=== WHAT TO DO ===
Filter on the word "apply": copy each matching line from the listing below.

=== THE DATA ===

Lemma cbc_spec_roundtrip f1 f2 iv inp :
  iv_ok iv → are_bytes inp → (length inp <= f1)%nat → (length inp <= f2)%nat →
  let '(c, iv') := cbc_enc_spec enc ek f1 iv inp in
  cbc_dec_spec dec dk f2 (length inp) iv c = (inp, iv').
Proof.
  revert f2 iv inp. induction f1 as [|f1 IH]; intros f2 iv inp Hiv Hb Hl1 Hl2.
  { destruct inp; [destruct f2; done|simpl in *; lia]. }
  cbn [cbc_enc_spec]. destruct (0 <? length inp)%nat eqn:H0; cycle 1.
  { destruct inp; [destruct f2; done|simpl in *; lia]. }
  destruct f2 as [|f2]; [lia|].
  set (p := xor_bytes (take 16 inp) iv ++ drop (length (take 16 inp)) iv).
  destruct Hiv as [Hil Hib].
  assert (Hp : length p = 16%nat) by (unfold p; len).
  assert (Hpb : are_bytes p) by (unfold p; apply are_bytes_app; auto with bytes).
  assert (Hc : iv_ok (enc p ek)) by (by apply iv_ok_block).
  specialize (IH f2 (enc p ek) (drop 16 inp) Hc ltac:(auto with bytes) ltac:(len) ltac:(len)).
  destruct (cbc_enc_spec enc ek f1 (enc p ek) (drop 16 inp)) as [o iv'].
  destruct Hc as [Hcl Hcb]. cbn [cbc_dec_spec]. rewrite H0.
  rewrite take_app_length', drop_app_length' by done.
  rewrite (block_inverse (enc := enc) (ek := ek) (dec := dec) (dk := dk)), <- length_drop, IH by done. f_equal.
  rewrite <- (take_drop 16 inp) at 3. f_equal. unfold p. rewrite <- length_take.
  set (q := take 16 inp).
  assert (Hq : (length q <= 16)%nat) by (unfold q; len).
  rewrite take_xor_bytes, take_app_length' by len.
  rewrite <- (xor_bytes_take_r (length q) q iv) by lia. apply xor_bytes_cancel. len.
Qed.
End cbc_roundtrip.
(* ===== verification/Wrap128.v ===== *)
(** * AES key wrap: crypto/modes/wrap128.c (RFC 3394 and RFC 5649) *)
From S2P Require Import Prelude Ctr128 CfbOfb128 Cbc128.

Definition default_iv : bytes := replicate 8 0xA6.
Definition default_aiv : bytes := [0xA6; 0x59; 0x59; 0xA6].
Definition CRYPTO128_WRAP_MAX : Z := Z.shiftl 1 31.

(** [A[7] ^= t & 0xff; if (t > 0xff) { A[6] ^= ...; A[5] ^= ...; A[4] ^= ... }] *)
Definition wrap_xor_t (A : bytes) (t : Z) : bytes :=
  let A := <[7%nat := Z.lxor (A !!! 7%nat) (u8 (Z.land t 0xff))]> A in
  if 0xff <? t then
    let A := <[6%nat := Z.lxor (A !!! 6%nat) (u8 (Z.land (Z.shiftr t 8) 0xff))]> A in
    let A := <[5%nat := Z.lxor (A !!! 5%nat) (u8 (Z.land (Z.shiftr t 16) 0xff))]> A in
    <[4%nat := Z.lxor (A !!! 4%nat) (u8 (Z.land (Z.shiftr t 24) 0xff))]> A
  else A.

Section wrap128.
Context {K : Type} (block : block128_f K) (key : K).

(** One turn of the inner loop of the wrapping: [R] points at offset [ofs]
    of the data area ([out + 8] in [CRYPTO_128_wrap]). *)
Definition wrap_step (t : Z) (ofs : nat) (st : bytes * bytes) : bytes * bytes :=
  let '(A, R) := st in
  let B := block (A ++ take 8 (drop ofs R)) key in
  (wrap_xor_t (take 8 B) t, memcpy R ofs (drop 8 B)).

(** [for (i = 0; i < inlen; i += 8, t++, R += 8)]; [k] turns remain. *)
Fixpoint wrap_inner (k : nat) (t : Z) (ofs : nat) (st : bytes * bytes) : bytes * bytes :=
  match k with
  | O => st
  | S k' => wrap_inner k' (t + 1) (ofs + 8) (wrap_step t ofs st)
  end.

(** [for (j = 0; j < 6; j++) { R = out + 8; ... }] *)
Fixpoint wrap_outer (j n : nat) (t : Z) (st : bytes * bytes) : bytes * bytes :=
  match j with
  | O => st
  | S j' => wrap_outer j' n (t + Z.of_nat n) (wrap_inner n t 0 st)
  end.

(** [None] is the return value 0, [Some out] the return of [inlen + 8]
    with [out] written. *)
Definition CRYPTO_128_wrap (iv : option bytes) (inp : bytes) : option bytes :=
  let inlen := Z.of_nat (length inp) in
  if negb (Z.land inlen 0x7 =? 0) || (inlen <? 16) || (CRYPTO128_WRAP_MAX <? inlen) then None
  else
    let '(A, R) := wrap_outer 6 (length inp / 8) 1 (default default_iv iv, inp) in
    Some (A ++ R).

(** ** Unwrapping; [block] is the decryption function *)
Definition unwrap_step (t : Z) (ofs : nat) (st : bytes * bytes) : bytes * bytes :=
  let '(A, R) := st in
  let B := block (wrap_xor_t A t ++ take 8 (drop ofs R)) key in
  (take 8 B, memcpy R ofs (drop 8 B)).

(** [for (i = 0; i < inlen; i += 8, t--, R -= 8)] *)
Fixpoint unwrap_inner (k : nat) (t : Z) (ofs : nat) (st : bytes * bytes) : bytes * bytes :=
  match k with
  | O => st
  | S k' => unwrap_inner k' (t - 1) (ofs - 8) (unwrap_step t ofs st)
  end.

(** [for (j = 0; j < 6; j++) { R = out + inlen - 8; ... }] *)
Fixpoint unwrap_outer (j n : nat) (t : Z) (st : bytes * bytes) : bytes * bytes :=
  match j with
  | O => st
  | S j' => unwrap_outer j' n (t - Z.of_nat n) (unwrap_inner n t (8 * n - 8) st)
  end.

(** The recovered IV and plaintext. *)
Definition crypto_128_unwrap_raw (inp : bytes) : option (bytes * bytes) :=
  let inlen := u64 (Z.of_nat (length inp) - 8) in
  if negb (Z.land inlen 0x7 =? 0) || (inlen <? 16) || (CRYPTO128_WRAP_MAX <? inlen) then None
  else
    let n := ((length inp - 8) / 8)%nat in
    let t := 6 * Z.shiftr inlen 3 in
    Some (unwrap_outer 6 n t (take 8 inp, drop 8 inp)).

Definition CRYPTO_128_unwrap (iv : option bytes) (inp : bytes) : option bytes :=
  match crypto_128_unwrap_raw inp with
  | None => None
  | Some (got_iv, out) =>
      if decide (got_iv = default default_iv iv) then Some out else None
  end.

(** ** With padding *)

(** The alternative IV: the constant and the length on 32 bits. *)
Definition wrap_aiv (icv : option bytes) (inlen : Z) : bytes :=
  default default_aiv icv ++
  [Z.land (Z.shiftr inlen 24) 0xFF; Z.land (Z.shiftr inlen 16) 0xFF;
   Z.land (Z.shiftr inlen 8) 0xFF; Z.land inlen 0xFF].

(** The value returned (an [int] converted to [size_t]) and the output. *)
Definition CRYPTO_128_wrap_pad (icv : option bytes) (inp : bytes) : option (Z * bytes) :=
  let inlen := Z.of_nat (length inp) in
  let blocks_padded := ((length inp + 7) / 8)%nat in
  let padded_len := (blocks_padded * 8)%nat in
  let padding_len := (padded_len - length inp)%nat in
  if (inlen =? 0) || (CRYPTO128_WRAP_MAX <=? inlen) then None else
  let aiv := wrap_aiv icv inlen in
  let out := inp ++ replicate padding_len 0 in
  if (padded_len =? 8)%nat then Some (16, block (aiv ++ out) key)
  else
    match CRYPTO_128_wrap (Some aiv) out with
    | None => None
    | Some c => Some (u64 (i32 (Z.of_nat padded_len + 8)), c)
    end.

=== WRITTEN ANSWER ===
  assert (Hpb : are_bytes p) by (unfold p; apply are_bytes_app; auto with bytes).
  assert (Hc : iv_ok (enc p ek)) by (by apply iv_ok_block).
  rewrite <- (xor_bytes_take_r (length q) q iv) by lia. apply xor_bytes_cancel. len.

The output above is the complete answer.